Kadir Can Ada’da doğdu, Ada’da yaşadı, Ada’yı fotoğrafladı ve şimdi de doğup yaşadığı Eskibağ-Viranbağ’ı yazıyor.
“Hayatımın büyük bir bölümünü Viranbağ’da geçirdim. Ve benim için vazgeçilmez olan bu güzel yeri herkes tanısın istiyorum” diyen Can, gazetecilikteki uzun yıllarının ardından yeniden Viranbağ’a, baba mesleğine döndü.
“Viranbağ’a ve baba mesleğine geri dönmem önemli benim için. Değerli anılarla dolu olan bu mekanı can tutmak beni mutlu ediyor.”
“ADALARIMIZIN HEP BİRLİKTE KORUYALIM”
Kadir Can, Ada’nın değerini bilmek gerektiğini de şu cümlelerle ifade ediyor. “İnsanın doğup büyüdüğü yer dünyanın en güzel yeridir. Ve ada gerçekten dünyanın en güzel yerlerinden biridir.
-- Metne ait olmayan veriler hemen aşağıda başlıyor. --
(** C1.  With a quota of at least one call and a positive period, calling
    [_rate_limit_check] any number of times on a fresh connector never
    raises, and no window of the length of the period, open at its old end
    as the pruning test has it, holds more recorded timestamps than the
    quota.  Each single call, in any state, returns normally, keeps
    exactly the timestamps younger than a period, sleeps (for the time
    the oldest kept call still needs to leave the window) when and only
    when the kept ones have reached the quota, and then appends one
    timestamp: the clock read after the sleep. *)
Theorem rate_limit_sliding_window {B : Type} (config : ConnectorConfig) :
  1 ≤ rate_limit_calls config →
  0 < rate_limit_period config →
  (∀ (n : nat) (now : Z) (lat : list nat) (b : B) (h : gmap loc dict),
     ∃ ts w', admit_many config n (init_world now lat b h) = (Ok ts, w')
       ∧ length ts = n
       ∧ ∀ x, Z.of_nat (length (in_window config x ts))
              ≤ rate_limit_calls config)
  ∧ (∀ w : World B,
       let now := clock w + Z.of_nat (hd 0%nat (latency w)) in
       let kept := filter (λ c, now - c < rate_limit_period config)
                     (_rate_limit_calls w) in
       ∃ w', _rate_limit_check config w = (Ok tt, w')
         ∧ _rate_limit_calls w' = kept ++ [clock w']
         ∧ now ≤ clock w'
         ∧ (rate_limit_calls config ≤ Z.of_nat (length kept) →
              ∃ oldest, py_min kept = Some oldest
                ∧ oldest + rate_limit_period config ≤ clock w'
                ∧ sleeps w' = sleeps w
                    ++ [rate_limit_period config - (now - oldest)])
         ∧ (Z.of_nat (length kept) < rate_limit_calls config →
              sleeps w' = sleeps w)).
Proof.
  intros Hq Hp. split.
  - intros n now lat b h.
    destruct (admit_many_inv config n [] (init_world now lat b h) Hq Hp
                (limiter_inv_init config now lat b h Hq))
      as (ts & w' & Hrun & Hlen & Hinv).
    exists ts, w'. split; [exact Hrun|]. split; [exact Hlen|].
    destruct Hinv as (_ & _ & _ & Hwin). exact Hwin.
  - intros w now kept.
    destruct (rate_limit_check_step config w Hq)
      as (w' & Hrun & Hcalls & Hnow & Hfull & Hfree & _).
    exists w'. repeat split; assumption.
Qed.

(** Quota 2 per 10 time units, five calls with no time passing in between
    on a clock that starts at 0. *)
Lemma rate_limit_sliding_window_witness :
  let config := mkConfig "http://h" None 2 10 3 30 in
  1 ≤ rate_limit_calls config ∧ 0 < rate_limit_period config
  ∧ ∃ ts w', admit_many config 5 (init_world 0 [] tt ∅) = (Ok ts, w')
      ∧ length ts = 5%nat
      ∧ ∀ x, Z.of_nat (length (in_window config x ts))
             ≤ rate_limit_calls config.
Proof.
  intros config.
  assert (Hq : 1 ≤ rate_limit_calls config) by (simpl; lia).
  assert (Hp : 0 < rate_limit_period config) by (simpl; lia).
  split; [exact Hq|]. split; [exact Hp|].
  exact (proj1 (rate_limit_sliding_window config Hq Hp) 5%nat 0 [] tt ∅).
Defined.

Example admit_many_burst :
  let config := mkConfig "http://h" None 2 10 3 30 in
  let r := admit_many config 5 (init_world 0 [] tt ∅) in
  r.1 = Ok [0; 0; 10; 10; 20] ∧ sleeps r.2 = [10; 10].
Proof. vm_compute. split; reflexivity. Qed.

(** Without the quota of at least one call the limiter can raise: with a
    quota of 0 the first call takes [min] of an empty list. *)
Example rate_limit_check_zero_quota :
  let config := mkConfig "http://h" None 0 10 3 30 in
  (_rate_limit_check config (init_world 0 [] tt ∅)).1 = Raise ValueError.
Proof. vm_compute. reflexivity. Qed.

(** ** Response helpers *)

Lemma split_nonempty (sep : ascii) (s : string) : split sep s ≠ [].
Proof.
  destruct s as [|c rest]; simpl; [discriminate|].
  destruct (Ascii.eqb c sep); [discriminate|].
  destruct (split sep rest); discriminate.
Qed.

Lemma join_split (sep : ascii) (s : string) : join_with sep (split sep s) = s.
Proof.
  induction s as [|c rest IH]; [reflexivity|]. simpl.
  destruct (Ascii.eqb c sep) eqn:Hc.
  - apply Ascii.eqb_eq in Hc as ->.
    pose proof (split_nonempty sep rest) as Hne.
    destruct (split sep rest) as [|seg segs]; [contradiction|].
    change (join_with sep (EmptyString :: seg :: segs))
      with (String sep (join_with sep (seg :: segs))).
    rewrite IH. reflexivity.
  - pose proof (split_nonempty sep rest) as Hne.
    destruct (split sep rest) as [|seg segs]; [contradiction|].
    destruct segs as [|seg' segs].
    + simpl in *. rewrite IH. reflexivity.
    + change (join_with sep (String c seg :: seg' :: segs))
        with (String c (join_with sep (seg :: seg' :: segs))).
      rewrite IH. reflexivity.
Qed.

Lemma split_segments (sep : ascii) (s : string) :
  Forall (λ seg, mem_char sep seg = false) (split sep s).
Proof.
  induction s as [|c rest IH]; simpl.
  - constructor; [reflexivity|constructor].
  - destruct (Ascii.eqb c sep) eqn:Hc.
    + constructor; [reflexivity|exact IH].
    + destruct (split sep rest) as [|seg segs].
      * constructor; [|constructor]. unfold mem_char. simpl.
        rewrite Ascii.eqb_sym, Hc. reflexivity.
      * apply Forall_cons in IH as [Hseg Hsegs].
        constructor; [|exact Hsegs]. unfold mem_char in *. simpl.
        rewrite Ascii.eqb_sym, Hc. exact Hseg.
Qed.

Lemma walk_keys_None (keys : list string) : walk_keys JNull keys = JNull.
Proof. destruct keys; reflexivity. Qed.

(** C8.  [_get_nested_value] cuts the path at every ["."] (the segments
    joined by ["."] give the path back and hold no ["."]) and walks the
    mappings one segment at a time: with no segment left the current value
    is the answer, a segment found in the current mapping moves to its
    value, and a missing segment or a current value that is no mapping
    gives [None] ([JNull]) without raising.  So ["a.b"] yields ["c"] in
    [{"a": {"b": "c"}}] and [None] in [{"a": {}}] and in [{}]. *)
Theorem get_nested_value_walks (data : json) (path : string) :
  let keys := split "." path in
  (join_with "." keys = path
   ∧ Forall (λ seg, mem_char "." seg = false) keys
   ∧ keys ≠ []
   ∧ _get_nested_value data path = walk_keys data keys)
  ∧ (∀ v, walk_keys v [] = v)
  ∧ (∀ (d : dict) key rest v, d !! key = Some v →
       walk_keys (JDict d) (key :: rest) = walk_keys v rest)
  ∧ (∀ (d : dict) key rest, d !! key = None →
       walk_keys (JDict d) (key :: rest) = JNull)
  ∧ (∀ v key rest, is_dict v = false → walk_keys v (key :: rest) = JNull)
  ∧ _get_nested_value (JDict {[ "a" := JDict {[ "b" := JStr "c" ]} ]}) "a.b"
    = JStr "c"
  ∧ _get_nested_value (JDict {[ "a" := JDict ∅ ]}) "a.b" = JNull
  ∧ _get_nested_value (JDict ∅) "a.b" = JNull.
Proof.
  intros keys. split; [|repeat split].
  - repeat split.
    + apply join_split.
    + apply split_segments.
    + apply split_nonempty.
  - intros d key rest v Hv. simpl. rewrite Hv. reflexivity.
  - intros d key rest Hv. simpl. rewrite Hv. apply walk_keys_None.
  - intros v key rest Hv. destruct v; try reflexivity; discriminate.
Qed.

Lemma get_nested_value_walks_witness :
  walk_keys (JDict {[ "a" := JStr "x" ]}) ["a"; "b"] = JNull
  ∧ walk_keys (JDict {[ "a" := JStr "x" ]}) ["b"] = JNull.
Proof.
  pose proof (get_nested_value_walks JNull "a.b")
    as (_ & _ & Hfound & Hmissing & Hnodict & _).
  split.
  - rewrite (Hfound {[ "a" := JStr "x" ]} "a" ["b"] (JStr "x"))
      by reflexivity.
    apply Hnodict. reflexivity.
  - apply Hmissing. reflexivity.
Defined.

(** C3.  [_extract_records_from_response] is a function of its argument
    alone, defined on every value: a list comes back as it is; otherwise
    a mapping gives the value under ["data"] when it has that key,
    whatever else it holds, else the one under ["results"], else the one
    under ["items"]; every other value, and a mapping with none of the
    three keys, comes back as the one-element list holding it. *)
Theorem extract_records_precedence (data : json) :
  (is_list data = true → _extract_records_from_response data = data)
  ∧ (∀ (d : dict) v, data = JDict d → d !! "data" = Some v →
       _extract_records_from_response data = v)
  ∧ (∀ (d : dict) v, data = JDict d → d !! "data" = None →
       d !! "results" = Some v → _extract_records_from_response data = v)
  ∧ (∀ (d : dict) v, data = JDict d → d !! "data" = None →
       d !! "results" = None → d !! "items" = Some v →
       _extract_records_from_response data = v)
  ∧ (∀ d : dict, data = JDict d → d !! "data" = None →
       d !! "results" = None → d !! "items" = None →
       _extract_records_from_response data = JList [data])
  ∧ (is_list data = false → is_dict data = false →
       _extract_records_from_response data = JList [data]).
Proof.
  repeat split.
  - destruct data; try discriminate. reflexivity.
  - intros d v -> Hd. simpl. rewrite Hd. reflexivity.
  - intros d v -> Hd Hr. simpl. rewrite Hd, Hr. reflexivity.
  - intros d v -> Hd Hr Hi. simpl. rewrite Hd, Hr, Hi. reflexivity.
  - intros d -> Hd Hr Hi. simpl. rewrite Hd, Hr, Hi. reflexivity.
  - destruct data; try discriminate; reflexivity.
Qed.

(** A mapping holding all three keys gives the value under ["data"]. *)
Lemma extract_records_precedence_witness :
  let d : dict := {[ "items" := JList [JNum 3]; "results" := JList [JNum 2];
                     "data" := JList [JNum 1] ]} in
  d !! "data" = Some (JList [JNum 1])
  ∧ _extract_records_from_response (JDict d) = JList [JNum 1].
Proof.
  intros d. split; [reflexivity|].
  apply (proj1 (proj2 (extract_records_precedence (JDict d)))
           d (JList [JNum 1]) eq_refl eq_refl).
Defined.

Example extract_records_examples :
  _extract_records_from_response (JList [JNum 1; JNum 2; JNum 3])
  = JList [JNum 1; JNum 2; JNum 3]
  ∧ _extract_records_from_response (JDict {[ "data" := JList [JNum 1] ]})
    = JList [JNum 1]
  ∧ _extract_records_from_response (JDict {[ "results" := JList [JNum 1] ]})
    = JList [JNum 1]
  ∧ _extract_records_from_response (JDict {[ "items" := JList [JNum 1] ]})
    = JList [JNum 1]
  ∧ _extract_records_from_response (JDict {[ "x" := JNum 1 ]})
    = JList [JDict {[ "x" := JNum 1 ]}]
  ∧ _extract_records_from_response (JNum 7) = JList [JNum 7].
Proof. repeat split. Qed.

(** [len] of a string counts characters, not the bytes of the encoding:
    ["héé"] has three. *)
Example sized_string_characters :
  sized (JStr "héé") = Some 3
  ∧ String.length "héé" = 5%nat
  ∧ sized (JStr "abc") = Some 3
  ∧ sized (JNum 3) = None.
Proof. repeat split. Qed.

(** ** Requests *)

Ltac unfold_monad :=
  unfold mbind, M_bind, bind, mret, M_ret, ret, raise, try_except,
    Exception in *.

Section Request_proofs.
Context {B : Type}.
Variable serve : B → Request → result Response * B.
Variable config : ConnectorConfig.

Lemma sends_refl (rq : Request) (w : World B) : sends rq 0 w w.
Proof. repeat split. simpl. rewrite app_nil_r. reflexivity. Qed.

Lemma sends_trans (rq : Request) (n m : nat) (w1 w2 w3 : World B) :
  sends rq n w1 w2 → sends rq m w2 w3 → sends rq (n + m) w1 w3.
Proof.
  intros (Hh1 & Hy1 & Hs1) (Hh2 & Hy2 & Hs2). repeat split.
  - congruence.
  - congruence.
  - rewrite Hs2, Hs1, replicate_add, app_assoc. reflexivity.
Qed.

(** The limiter touches the clock, its own list and the sleep log only,
    whatever the quota. *)
Lemma rate_limit_check_frame (rq : Request) (w w' : World B) (r : result unit) :
  _rate_limit_check config w = (r, w') →
  sends rq 0 w w' ∧ backend w' = backend w.
Proof.
  unfold _rate_limit_check, time_time, get_calls, set_calls, time_sleep.
  unfold_monad. simpl.
  destruct (bool_decide (rate_limit_calls config ≤ _)); simpl;
    [destruct (py_min _); simpl; [destruct (bool_decide (0 < _)); simpl|]|];
    intros [= <- <-]; (split; [|reflexivity]);
    repeat split; simpl; rewrite ?app_nil_r; reflexivity.
Qed.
Ama bu güzelliğin kıymetini yeterince bilmiyoruz. Ada şehre göre çok şanslı, doğal güzelliği olduğu gibi duruyor, dokunulmamış. Mimarisiyle de açık hava müzesi adeta Ada. İstanbul’da çok güzel konaklar, evler, yapılar otoparklar uğruna yakılıp yıkılıyor, doğa tahrip ediliyor, tarih yok ediliyor. Ada’nın şansı bu tarihi eserler dimdik ayakta. Adalarımızın kıymetini bilelim, hep birlikte koruyalım.”
İki çocuk babası Kadir Can’ın iki oğlu da kendisi gibi gazeteci. Can’ın hayat arkadaşı Melike Can yakalandığı hastalık nedeniyle 2021 Ocak ayında yaşamını yitirdi.